Renua Launch: Lucinda’s 42-page document to revive Ireland

Renua Ireland’s policies are as notable for what’s missing as what’s included as the party’s 42-page policy summary has little on many of the major issues providing headaches for the current Government.

Renua Launch: Lucinda’s 42-page document to revive Ireland

The document does not address mortgage arrears, the health service or education in any practical way.

Its only mention of justice is to declare the need for the gardaí and the courts to adopt a zero-tolerance approach to crime, and it has nothing specific on agriculture apart from recognising its crucial role in the recovering economy.

We’re told the “barbarism” inflicted on arts and culture needs to be reversed, that Europe needs reform and regeneration and that Ireland should have an “ethical foreign policy” but the details are lacking.

What the policies do encompass is a get-tough stance on incompetence in high office; a get-stuffed attitude towards the civil service and trade unions; and a get-active approach to self-starters and entrepreneurs.

The economy

The party is critical of government obsession with attracting foreign companies into the country and wants local entrepreneurship and self-employment to be a matter of “first choice rather than necessity”.

It wants to give self- employed people a tax allowance like all other workers, give them the choice to opt in to PRSI protections and reduce the higher rates of USC they pay.

It also proposes bypassing the banks and setting up an Irish Credit Network, owned and run by businesses, to provide peer-to-peer lending at manageable interest rates on a not-for-profit basis.

It wants to reduce capital gains tax from 33% to 20% for gains from investing in business while maintaining the higher rate for investment in property to deter speculation.

Employee share schemes are to be encouraged to give workers a stake in the companies they work for and enrolment in pension schemes is to be mandatory.

A system of small loans for low-income households to be set up via the main banks and credit unions to discourage reliance on moneylenders. Welfare payments are to be made through new basic bank accounts to require people who don’t bank to set up bank accounts and move away from cash-only transactions. Semi-states to be sold off.

The public service

Jobs for life to be replaced with jobs for those who fulfill the requirements of the post and the sack for those who don’t. Paper trails and form- filling is to be banished and replaced with online interaction between citizen and state in everything from medical card and Fair Deal applications to planning matters, agricultural grants and tax.

Government – national and local

Country to be divided into single-seat constituencies with possible reduction in number of TDs and an open list system of candidate selection to be introduced and councillors will be full-time paid positions.

Minutes of Cabinet meetings are to be published within 48 hours except where national security is at risk.

No minister or Taoiseach is to be allowed serve more than two terms or eight years, whichever is shorter.

Secretary generals of government departments are to be subject to new laws making them personally accountable for mistakes and wrongdoing instead of being able to hide behind the “buck stops with the minister” clause.

An external ombudsman-type body will be used to hold ministers and senior officials to account for failings, with powers to censure, demote or sack. Oireachtas committees will have the power to call in this body to publicly subject an individual to these “accountability reviews”.
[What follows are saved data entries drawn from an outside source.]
(* ===== verification/Tenancy.v ===== *)
(** The routes of src/apps/api/app/api/routes/identity_tenancy.py, each as the chain of its
    dependencies and its service call, and the transaction a request runs in ([get_db] of
    core/database.py): an error rolls everything back, except that a failed login has
    committed before it is raised.  A login or a role update that overlaps other requests is
    served on the rows it read before they committed.  Any other route is an access to a
    resource followed by its own service, which the other components model. *)

From S2P Require Import Prelude PyVal PyUuid QueueProtocol EventProtocol Idempotency.
From S2P Require Import Pagination Security Permissions Identity Access.

Inductive request :=
| Register (payload : RegisterRequest)
| Login (email password : pystr)
| Logout
| CreateOrganization (name slug : pystr)
| CreateProject (org : uuid) (name slug : pystr) (description : option pystr)
| ListMemberships (org : uuid)
| UpdateRole (org membership : uuid) (role : string) (expected_version : Z)
| ListApiKeys (org : uuid)
| CreateApiKey (org : uuid) (payload : CreateApiKeyRequest) (idempotency_key : option pystr)
| RevokeApiKey (org api_key : uuid)
| AccessOrganization (org : uuid) (permission : string)
| AccessResource (k : resource_kind) (id : uuid) (permission : string).

Inductive response :=
| SignedIn (i : IssuedSession)
| Done
| OrganizationCreated (id : uuid) (o : Organization)
| ProjectCreated (id : uuid) (p : Project)
| Memberships (l : list (uuid * OrganizationMembership))
| RoleUpdated (m : OrganizationMembership)
| ApiKeys (l : list (uuid * ApiKey))
| ApiKeyCreated (id : uuid) (k : ApiKey) (token : pystr)
| Granted (x : AuthContext) (o : owned).

(** What comes with a request. *)
Record envelope := MkEnvelope {
  en_credentials : credentials;
  en_request_id : string;
  en_user_agent : option pystr;
  en_client_ip : option pystr }.

Section routes.
Context `{Entropy, Sha256, HmacSha256, CaseFold, PasswordHasher, SessionTokens, IdentitySettings}.
Context (resources : resource_kind → gmap uuid owned).
Abbreviation M := (Prelude.M db).

(** The dependencies of the organisation routes that write. *)
Definition write_access (c : credentials) (permission : string) (org : uuid) (now : time) : M AuthContext :=
x ← resolve_auth_context c now;
require_csrf c x ;;
require_organization_permission permission org x ;;
mret x.
Definition read_access (c : credentials) (permission : string) (org : uuid) (now : time) : M AuthContext :=
x ← resolve_auth_context c now;
require_organization_permission permission org x ;;
mret x.

Definition register_route (e : envelope) (payload : RegisterRequest) (now : time) : M response :=
require_allowed_origin (en_credentials e) ;;
i ← register payload (en_request_id e) (en_user_agent e) (en_client_ip e) now;
mret (SignedIn i).
Definition login_route (e : envelope) (email password : pystr) (now : time) : M (exn + response) :=
require_allowed_origin (en_credentials e) ;;
r ← login email password (en_request_id e) (en_user_agent e) (en_client_ip e) now;
mret match r with inl x => inl x | inr i => inr (SignedIn i) end.
Definition logout_route (e : envelope) (now : time) : M response :=
x ← resolve_auth_context (en_credentials e) now;
require_csrf (en_credentials e) x ;;
match cx_principal x with
| SessionAuth sid record => revoke_session sid record (en_request_id e) now
| ApiKeyAuth _ _ => mret ()
end ;;
mret Done.
Definition create_organization_route (e : envelope) (name slug : pystr) (now : time) : M response :=
x ← resolve_auth_context (en_credentials e) now;
require_csrf (en_credentials e) x ;;
require_session_auth x ;;
'(id, o) ← create_organization (cx_user_id x) name slug (en_request_id e) now;
mret (OrganizationCreated id o).
Definition create_project_route (e : envelope) (org : uuid) (name slug : pystr) (description : option pystr) (now : time)
  : M response :=
x ← write_access (en_credentials e) "project.create" org now;
'(id, p) ← create_project org (cx_user_id x) name slug description (en_request_id e);
mret (ProjectCreated id p).
Definition memberships_route (e : envelope) (org : uuid) (now : time) : M response :=
read_access (en_credentials e) "membership.read" org now ;;
l ← list_memberships org;
mret (Memberships l).
Definition update_membership_route (e : envelope) (org membership : uuid) (role : string) (expected_version : Z) (now : time)
  : M response :=
x ← write_access (en_credentials e) "membership.update_role" org now;
m ← update_membership_role org membership (cx_user_id x) role expected_version (en_request_id e) now;
mret (RoleUpdated m).
Definition api_keys_route (e : envelope) (org : uuid) (now : time) : M response :=
read_access (en_credentials e) "api_key.read_metadata" org now ;;
l ← list_api_keys org;
mret (ApiKeys l).
Definition create_api_key_route (e : envelope) (org : uuid) (payload : CreateApiKeyRequest) (idempotency_key : option pystr)
  (now : time) : M response :=
x ← write_access (en_credentials e) "api_key.create" org now;
key ← get_or_raise idempotency_key (ApiError 400 "INVALID_REQUEST");
'(id, k, token) ← create_api_key org (cx_user_id x) payload key (en_request_id e) now;
mret (ApiKeyCreated id k token).
Definition revoke_api_key_route (e : envelope) (org api_key : uuid) (now : time) : M response :=
x ← write_access (en_credentials e) "api_key.revoke" org now;
revoke_api_key org api_key (cx_user_id x) (en_request_id e) now ;;
mret Done.

(** The dependencies of the routes of the other components. *)
Definition access_organization (e : envelope) (org : uuid) (permission : string) (now : time) : M response :=
x ← read_access (en_credentials e) permission org now;
mret (Granted x (MkOwned org None)).
Definition access_resource (e : envelope) (k : resource_kind) (id : uuid) (permission : string) (now : time) : M response :=
x ← resolve_auth_context (en_credentials e) now;
o ← require_resource_permission resources k permission id x;
mret (Granted x o).

(** ** Requests as transactions *)

(** The inner sum is an error raised after a commit. *)
Definition handle (e : envelope) (r : request) (now : time) : M (exn + response) :=
match r with
| Login email password => login_route e email password now
| _ =>
    a ← match r with
        | Register payload => register_route e payload now
        | CreateOrganization name slug => create_organization_route e name slug now
        | CreateProject org name slug description => create_project_route e org name slug description now
        | ListMemberships org => memberships_route e org now
        | UpdateRole org membership role version => update_membership_route e org membership role version now
        | ListApiKeys org => api_keys_route e org now
        | CreateApiKey org payload key => create_api_key_route e org payload key now
        | RevokeApiKey org api_key => revoke_api_key_route e org api_key now
        | AccessOrganization org permission => access_organization e org permission now
        | AccessResource k id permission => access_resource e k id permission now
        | _ => logout_route e now
        end;
    mret (inr a)
end.

Definition transaction (m : M (exn + response)) (s : db) : (exn + response) * db :=
match m s with
| (inl x, s') => (inl x, s <| rng := rng s' |>)
| (inr a, s') => (a, s')
end.
Definition serve (e : envelope) (r : request) (now : time) : db → (exn + response) * db := transaction (handle e r now).

(** ** Requests that overlap *)

(** The login and the role update read a row without locking it, decide on what they read
  and write it back by its id.  When other requests commit in between, the decision is
  made on the tables as they were ([seen]) and the write goes over the tables as they are.
  The touch of the requester's own session or key is not part of the overlapping update:
  it writes other columns, like an access that is served before it. *)
Definition observed {A} (seen : db) (m : M A) : M A := λ s, ((m seen).1, s).
Definition overlapping_login (seen : db) (e : envelope) (email password : pystr) (now : time) : M (exn + response) :=
user ← observed seen (require_allowed_origin (en_credentials e) ;; first_user (with_email (normalize_email email)));
'(uid, u) ← get_or_raise user (ApiError 401 "CREDENTIAL_INVALID");
r ← login_user uid u password (en_request_id e) (en_user_agent e) (en_client_ip e) now;
mret match r with inl x => inl x | inr i => inr (SignedIn i) end.
Definition overlapping_update (seen : db) (e : envelope) (org membership : uuid) (role : string) (expected_version : Z)
  (now : time) : M response :=
'(x, m) ← observed seen
  (x ← write_access (en_credentials e) "membership.update_role" org now;
   m ← read_role_update org membership role expected_version;
   mret (x, m));
m ← apply_role_update org membership (cx_user_id x) role (en_request_id e) now m;
mret (RoleUpdated m).
Definition serve_overlapping (seen : db) (e : envelope) (r : request) (now : time) : db → (exn + response) * db :=
match r with
| Login email password => transaction (overlapping_login seen e email password now)
| UpdateRole org membership role version =>
    transaction (a ← overlapping_update seen e org membership role version now; mret (inr a))
| _ => serve e r now
end.
End routes.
Abuse of political powers — such as favouritism in the distribution of National Lottery funding — to constitute an act of fraud, referrable to the DPP for criminal investigation and grounds for an automatic bye-election.

Budgets for government departments and agencies will switch from being annual allocations to rolling ones to stop the “use-it-or-lose it” mentality where managers spend for the sake of it as end of year approaches.

Secret ballots to be used in the election of the ceann comhairle of the Dáil and Seanad and of Oireachtas committee chairpersons.

Housing

There is a commitment to “hugely” increasing the stock of social housing, making it varied to suit all household types from single people and young couples to families with children and older people.

Investment and pension fund managers will be given land in return for building social housing to be managed by the State while providing long-term stable income streams to the fund managers in the form of rents. Rents will be maintained at “affordable” levels.

Families

Maternity leave is to be replaced by parental leave to be shared between parents as they choose.

A tax credit will assist families with the cost of childcare and the State commits to providing community creche facilities over the long term to reduce the costs of childcare for all.

Property tax

Property tax to be replaced with a system of local government funding that draws from two sources: a zoned land charge levied on households based on the amount of zoned land in an area divided by the number of households plus a site value charge.

Progress measurements

A new measurement of quality of life is the minimum lifestyle standard — is to introduced plus ClearView, a system of measuring Government performance across all departments and agencies.

Addressing historic abuses

A Truth and Reconciliation Process to be set up to gather testimony by any victim of the mother and baby homes, forced adoption, unjustified commitals to mental institutions, electro-shock therapy administered without consent, neglect by the care system, cruelty in the educational system and other as yet unaddressed abuses.